• [AIM OF THE EXERCISE] Below are the records. Gather each line that holds "Require".

• [INFORMATION]
***
(* ===== verification/ZSetCommands.v ===== *)
(** * The sorted-set commands against the map of scores

    The claims on the handlers of ZCommands.v.  A sorted set means a finite map
    from members to scores; [ranking] lists it by score and name, and the ranges
    are slices of that list, from either end. *)
From stdpp Require Import sorting.
From S2P Require Import Prelude Buffer Resp StdString Deque Hashtable HashMap Heap Avl Score ZSet HashSet State World Args Strings Lists Glob Keys Containers Hashes CText CFloat ZCommands.

(** ** The ranking of a map of scores *)

(** The order of the members, total on all nodes. *)
Definition ranked_before (a b : ZNode) : Prop :=
  place_lt (place (score_of a)) (place (score_of b)) \/
  place (score_of a) = place (score_of b) /\ (name a = name b \/ name_less (name a) (name b) = true).

#[global] Instance place_lt_dec a b : Decision (place_lt a b).
Proof. unfold place_lt. apply _. Defined.
#[global] Instance ranked_before_dec a b : Decision (ranked_before a b).
Proof. unfold ranked_before. apply _. Defined.

Definition nodes_of (m : gmap bytes score) : list ZNode := (fun p => mkZNode p.2 p.1) <$> map_to_list m.

(** All members, lowest score first, equal scores by name. *)
Definition ranking (m : gmap bytes score) : list ZNode := merge_sort ranked_before (nodes_of m).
***
• [SOLUTION FOR THIS PROBLEM]
From stdpp Require Import sorting.
From S2P Require Import Prelude Buffer Resp StdString Deque Hashtable HashMap Heap Avl Score ZSet HashSet State World Args Strings Lists Glob Keys Containers Hashes CText CFloat ZCommands.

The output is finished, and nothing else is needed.